Work item: Return the records below from the line containing "Definition if_eq (x" onward, exactly, through and including the last line.

Extracted information:
== Segment start ==
(* ===== verification/Minting.v ===== *)
(** No deposit is minted twice: the life of the bridge service, with ticks cut
    short anywhere, kills, restarts from the ledger and an operator, and what its
    ledger knows of the mints that entered the chain. *)

From S2P Require Import Signer State Toy Demo.
From S2P Require Export Bridge.
#[local] Open Scope Z_scope.
#[local] Opaque sign_tx typed_digest attest_struct_hash encode_attested_call sign_digest sign_1559.

(** What a mint pays: an asset, to an account, an amount. *)
Definition Due : Type := AssetId * AccountId * Z.
Definition mint_sent (x : Sent) : option Due :=
  match x with
  | SentTx tx true => match tx.(stx_payload) with Tx.AssetMint asset to amount => Some (asset, to, amount) | _ => None end
  | _ => None
  end.
(** The mints that entered the chain, in order. *)
Definition minted (l : list Sent) : list Due := omap mint_sent l.
(** The asset of a kind that mints. *)
Definition mint_asset (cfg : BridgeCfg) (kind : string) : option AssetId :=
  if bool_decide (kind = "deposit") then Some cfg.(bc_usdc)
  else if bool_decide (kind = "wburn") then cfg.(bc_hkt) else None.
(** What a record is owed. *)
Definition due (cfg : BridgeCfg) (r : BridgeRecord) : option Due :=
  asset ← mint_asset cfg r.(br_kind); to ← parse_h256 r.(br_to); Some (asset, to, r.(br_amount)).
(** A record the service would mint for. *)
Definition WAITING : list string := ["seen"; "held_recipient"].

Section life.
Context {SHAKE : Shake} {CODECS : Codecs} {TEXT : JsonText} {LT : LineText} {KECCAK : Keccak} {SECP : Secp}.
Context (cfg : BridgeCfg).

(** A reply that reports a failure is of a transaction that did not enter. *)
Definition honest (x : Answer) : Prop :=
  match x with OnSubmit true v => starts_with SUBMIT_FAILED (submit_reply v) = false | _ => True end.

(** The service, off or running, and what it leaves on the disk and outside. *)
Record Life := mkLife { lf_file : bytes; lf_books : option Books; lf_sent : list Sent }.
Definition ended {A} (r : Svc * res CliError A) : Life :=
  mkLife r.1.(sv_ledger).(ld_file)
    match r.2 with Ok _ | Err (Fail _) => Some r.1.(sv_ledger).(ld_books) | Err Killed | Panic => None end
    r.1.(sv_client).(cl_sent).
(** A step: the service starts, ticks (its account file as other programs left it)
    and is killed, within a tick or between two; an operator resolves a record with
    the flags of the command line.  The command lets the operator send any record back
    to [seen], which asks for another mint: [unminted] is what the operator has to look
    up on the chain before that, and no check of the code. *)
Definition unminted (l : Life) (r : BridgeRecord) : Prop := ∀ d, due cfg r = Some d → d ∉ minted l.(lf_sent).
Inductive life_step (l : Life) : Life → Prop :=
  | life_start b ef hf :
      open_ledger l.(lf_file) ef hf = Some b → life_step l (mkLife l.(lf_file) (Some b) l.(lf_sent))
  | life_tick b account script safe :
      l.(lf_books) = Some b → Forall honest script →
      life_step l (ended (tick cfg (mkSvc (mkClient account script l.(lf_sent)) (mkLedger l.(lf_file) b) safe)))
  | life_kill : life_step l (mkLife l.(lf_file) None l.(lf_sent))
  | life_resolve b kind id state fields now a r :
      open_ledger l.(lf_file) 0 0 = Some b → b.(bk_records) !! record_key kind id = Some r →
      (state = "seen" → unminted l r) →
      Forall (λ kv, kv.1 ∈ ["note"; "hk_txid"; "eth_tx"] ∧ scalar kv.2) fields → NoDup fields.*1 →
      life_step l (mkLife (resolve kind id state fields now a l.(lf_file)).1 l.(lf_books) l.(lf_sent)).
(** From an empty ledger. *)
Inductive life : Life → Prop :=
  | life_new : life (mkLife [] None [])
  | life_next l l' : life l → life_step l l' → life l'.
End life.

(** * What a ledger knows of the mints *)

(** The minted records, each with what it was owed, in the order of the mints. *)
Definition Mints : Type := list (string * Due).
Definition RECORD_KINDS : list string := ["deposit"; "wburn"; "burn"; "wlock"].
Definition fold_record (e : Event) (m : gmap string BridgeRecord) : gmap string BridgeRecord :=
  if bool_decide (e.(ae_kind) = "cursor") then m
  else let k := record_key e.(ae_kind) e.(ae_id) in
       <[k := update e (default (new_record e.(ae_kind) e.(ae_id)) (m !! k))]> m.

Section books.
Context (cfg : BridgeCfg).
Implicit Types (L : Mints) (m f : gmap string BridgeRecord) (e : Event) (r : BridgeRecord) (k : string).
#[local] Notation due := (due cfg).

(** Of the records in memory, and of those the file would give back. *)
Definition known L m : Prop :=
  (∀ k r, m !! k = Some r → r.(br_kind) ∈ RECORD_KINDS ∧ k = record_key r.(br_kind) r.(br_id)) ∧
  ∀ k d, (k, d) ∈ L → ∃ r, m !! k = Some r ∧ r.(br_state) ∉ WAITING ∧ due r = Some d.
Definition agrees m f : Prop := ∀ k r, m !! k = Some r → ∃ r', f !! k = Some r' ∧ due r' = due r.
(** An event of a record that is there: its state only, and [seen] only when not minted. *)
Definition notes L m e : Prop :=
  is_Some (m !! record_key e.(ae_kind) e.(ae_id)) ∧
  vfield "amount" e.(ae_fields) = None ∧ vfield "to" e.(ae_fields) = None ∧
  (e.(ae_state) ∈ WAITING → ∀ d, (record_key e.(ae_kind) e.(ae_id), d) ∉ L).
(** The first event of a record. *)
Definition opens_record m e : Prop :=
  m !! record_key e.(ae_kind) e.(ae_id) = None ∧ e.(ae_kind) ∈ RECORD_KINDS ∧
  (∃ s a, vfield "amount" e.(ae_fields) = Some (VStr s) ∧ parse_u128 s = Some a) ∧
  ∃ s, vfield "to" e.(ae_fields) = Some (VStr s).
Definition admissible L m e : Prop := e.(ae_kind) = "cursor" ∨ e.(ae_kind) ∈ RECORD_KINDS ∧ (notes L m e ∨ opens_record m e).
(* ===== verification/Conservation.v ===== *)
(** Conservation of value: what the ledger holds of an asset against what was
    issued, over every transaction and over chains of blocks. *)

From S2P Require Export Invariant.
From S2P Require Import Toy Demo.
#[local] Open Scope Z_scope.

(** ** Sums over maps *)
Section msum.
Context {K V : Type} `{Countable K}.
Implicit Types (m : gmap K V) (f : K → V → Z).
Definition msum f m : Z := map_fold (λ k v acc, f k v + acc) 0 m.

Lemma msum_empty f : msum f ∅ = 0.
Proof. apply map_fold_empty. Qed.
Lemma msum_insert_new f m k v : m !! k = None → msum f (<[k:=v]> m) = f k v + msum f m.
Proof. intros Hk. unfold msum. rewrite map_fold_insert_L; [done| |done]. intros; lia. Qed.
Lemma msum_insert f m k v :
  msum f (<[k:=v]> m) = msum f m - from_option (f k) 0 (m !! k) + f k v.
Proof.
  destruct (m !! k) as [w|] eqn:E; simpl.
  - rewrite <-(insert_delete_id m k w) at 2 by done. rewrite <-insert_delete_eq.
    rewrite !msum_insert_new by apply lookup_delete_eq. lia.
  - rewrite msum_insert_new by done. lia.
Qed.
Lemma msum_nonneg f m : (∀ k v, m !! k = Some v → 0 ≤ f k v) → 0 ≤ msum f m.
Proof.
  induction m as [|k v m Hk IH] using map_ind; intros Hf; [by rewrite msum_empty|].
  rewrite msum_insert_new by done. pose proof (Hf k v (lookup_insert_eq _ _ _)).
  enough (0 ≤ msum f m) by lia. apply IH. intros j w Hj. apply Hf.
  rewrite lookup_insert_ne; [done|congruence].
Qed.
Lemma msum_lookup_le f m k v :
  (∀ k v, m !! k = Some v → 0 ≤ f k v) → m !! k = Some v → f k v ≤ msum f m.
Proof.
  intros Hf Hk. rewrite <-(insert_delete_id m k v) by done.
  rewrite msum_insert_new by apply lookup_delete_eq.
  enough (0 ≤ msum f (delete k m)) by lia. apply msum_nonneg. intros j w Hj.
  apply lookup_delete_Some in Hj as [_ Hj]. by apply Hf.
Qed.
Lemma msum_list f m : msum f m = foldr (λ e acc, f e.1 e.2 + acc) 0 (map_to_list m).
Proof.
  unfold msum. rewrite map_fold_foldr.
  induction (map_to_list m) as [|[k v] l IH]; simpl; [done|by rewrite IH].
Qed.
End msum.

(** ** Held and issued *)
Section held.
Context {SHAKE : Shake} {SHA2 : Sha2} {CODECS : Codecs}.

Definition in_balances (a : AssetId) (s : State) : Z :=
  msum (λ k v, if bool_decide (k.2 = a) then v else 0) (st_balances s).
Definition in_escrow (a : AssetId) (s : State) : Z :=
  msum (λ _ c, if bool_decide (cs_asset (chan_state c) = a) then chan_escrow_remaining c else 0)
    (st_channels s).
Definition in_pools (a : AssetId) (s : State) : Z :=
  (if bool_decide (pool_asset (st_pool s) = Some a) then pool_total_shielded (st_pool s) else 0) +
  from_option pool_total_shielded 0 (st_pools s !! a).
Definition held (a : AssetId) (s : State) : Z := in_balances a s + in_escrow a s + in_pools a s.
(** An unregistered asset has no counters; the fee asset's burned fees left
    circulation too. *)
Definition issued (a : AssetId) (s : State) : Z :=
  from_option (λ i, ai_supply i - ai_burned i) 0 (st_assets s !! a) -
  (if bool_decide (a = st_fee_asset s) then st_fees_burned s else 0).
Definition gap (a : AssetId) (s : State) : Z := held a s - issued a s.

Lemma in_balances_nonneg a s : inv s → 0 ≤ in_balances a s.
Proof.
  intros Hs. apply msum_nonneg. intros k v Hk. pose proof (inv_balances s Hs _ _ Hk) as [? _].
  by case_bool_decide.
Qed.
Lemma escrow_nonneg c : channel_ok c → 0 ≤ chan_escrow_remaining c ≤ u128_max.
Proof. intros (Hp & Hh & Hm & ->). assert (0 ≤ u128_max) by ulia. destruct (chan_refunded c); nia. Qed.
Lemma in_escrow_nonneg a s : inv s → 0 ≤ in_escrow a s.
Proof.
  intros Hs. apply msum_nonneg. intros k c Hk.
  pose proof (escrow_nonneg c (inv_channels s Hs _ _ Hk)). case_bool_decide; lia.
Qed.
Lemma pools_total_nonneg a s : inv s → 0 ≤ from_option pool_total_shielded 0 (st_pools s !! a).
Proof.
  intros Hs. destruct (st_pools s !! a) as [p|] eqn:E; simpl; [|done].
  pose proof (inv_pools s Hs _ _ E) as [[_ [? _]] _]. done.
Qed.
Lemma in_pools_nonneg a s : inv s → 0 ≤ in_pools a s.
Proof.
  intros Hs. pose proof (pools_total_nonneg a s Hs). pose proof (inv_pool s Hs) as [_ [? _]].
  unfold in_pools. case_bool_decide; lia.
Qed.
Lemma balance_in a x s : balances_ok s → balance s x a ≤ in_balances a s.
Proof.
  intros Hs. assert (∀ k v, st_balances s !! k = Some v → 0 ≤ if bool_decide (k.2 = a) then v else 0) as Hf.
  { intros k w Hk. pose proof (Hs _ _ Hk) as [? _]. by case_bool_decide. }
  unfold balance. destruct (st_balances s !! (x, a)) as [v|] eqn:E; simpl; [|by apply msum_nonneg].
  pose proof (msum_lookup_le (λ k v, if bool_decide (k.2 = a) then v else 0) (st_balances s) (x, a) v Hf E) as Hm.
  simpl in Hm. by rewrite bool_decide_eq_true_2 in Hm.
Qed.
Lemma balance_le a x s : inv s → balance s x a ≤ in_balances a s.
Proof. intros Hs. by apply balance_in, Hs. Qed.

(** ** The elementary moves *)
Definition if_eq (x a : AssetId) (v : Z) : Z := if bool_decide (x = a) then v else 0.
Definition escrow_of (a : AssetId) (c : Channel) : Z :=
  if_eq (cs_asset (chan_state c)) a (chan_escrow_remaining c).
Definition pool_part (a : AssetId) (key : PoolKey) (p : PoolState) : Z :=
  match key with
  | Legacy => if bool_decide (pool_asset p = Some a) then pool_total_shielded p else 0
  | Asset b => if_eq b a (pool_total_shielded p)
  end.
Definition net (i : AssetInfo) : Z := ai_supply i - ai_burned i.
== Segment end ==
Task output:
Definition if_eq (x a : AssetId) (v : Z) : Z := if bool_decide (x = a) then v else 0.
Definition escrow_of (a : AssetId) (c : Channel) : Z :=
  if_eq (cs_asset (chan_state c)) a (chan_escrow_remaining c).
Definition pool_part (a : AssetId) (key : PoolKey) (p : PoolState) : Z :=
  match key with
  | Legacy => if bool_decide (pool_asset p = Some a) then pool_total_shielded p else 0
  | Asset b => if_eq b a (pool_total_shielded p)
  end.
Definition net (i : AssetInfo) : Z := ai_supply i - ai_burned i.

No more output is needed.